>>

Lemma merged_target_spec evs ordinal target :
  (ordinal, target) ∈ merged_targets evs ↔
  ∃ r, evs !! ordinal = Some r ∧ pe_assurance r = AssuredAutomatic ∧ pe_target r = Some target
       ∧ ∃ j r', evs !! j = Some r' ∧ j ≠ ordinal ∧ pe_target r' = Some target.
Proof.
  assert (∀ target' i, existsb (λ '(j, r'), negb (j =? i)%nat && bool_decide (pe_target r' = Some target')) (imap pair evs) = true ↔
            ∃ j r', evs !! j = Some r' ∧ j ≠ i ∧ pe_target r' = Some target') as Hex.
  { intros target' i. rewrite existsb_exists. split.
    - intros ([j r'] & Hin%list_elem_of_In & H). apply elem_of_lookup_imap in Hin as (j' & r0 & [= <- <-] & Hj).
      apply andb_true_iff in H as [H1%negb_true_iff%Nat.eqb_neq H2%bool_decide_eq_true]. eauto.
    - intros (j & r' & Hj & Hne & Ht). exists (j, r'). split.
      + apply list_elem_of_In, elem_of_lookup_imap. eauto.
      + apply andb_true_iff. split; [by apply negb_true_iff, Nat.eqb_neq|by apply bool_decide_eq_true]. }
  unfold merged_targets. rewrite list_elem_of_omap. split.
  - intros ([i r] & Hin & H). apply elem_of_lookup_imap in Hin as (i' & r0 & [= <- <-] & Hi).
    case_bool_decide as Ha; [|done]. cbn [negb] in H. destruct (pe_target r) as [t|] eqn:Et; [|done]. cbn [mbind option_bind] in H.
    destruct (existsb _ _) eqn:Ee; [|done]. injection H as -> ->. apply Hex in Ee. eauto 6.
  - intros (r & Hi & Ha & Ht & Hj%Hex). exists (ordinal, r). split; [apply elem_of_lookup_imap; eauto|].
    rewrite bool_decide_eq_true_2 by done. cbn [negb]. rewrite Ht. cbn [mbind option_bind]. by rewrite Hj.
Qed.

<<

▶ **WHAT TO PRODUCE**:
Among the lines above, return those that contain the string "mbind".

▶ **EXERCISE RESULT**:
    case_bool_decide as Ha; [|done]. cbn [negb] in H. destruct (pe_target r) as [t|] eqn:Et; [|done]. cbn [mbind option_bind] in H.
    rewrite bool_decide_eq_true_2 by done. cbn [negb]. rewrite Ht. cbn [mbind option_bind]. by rewrite Hj.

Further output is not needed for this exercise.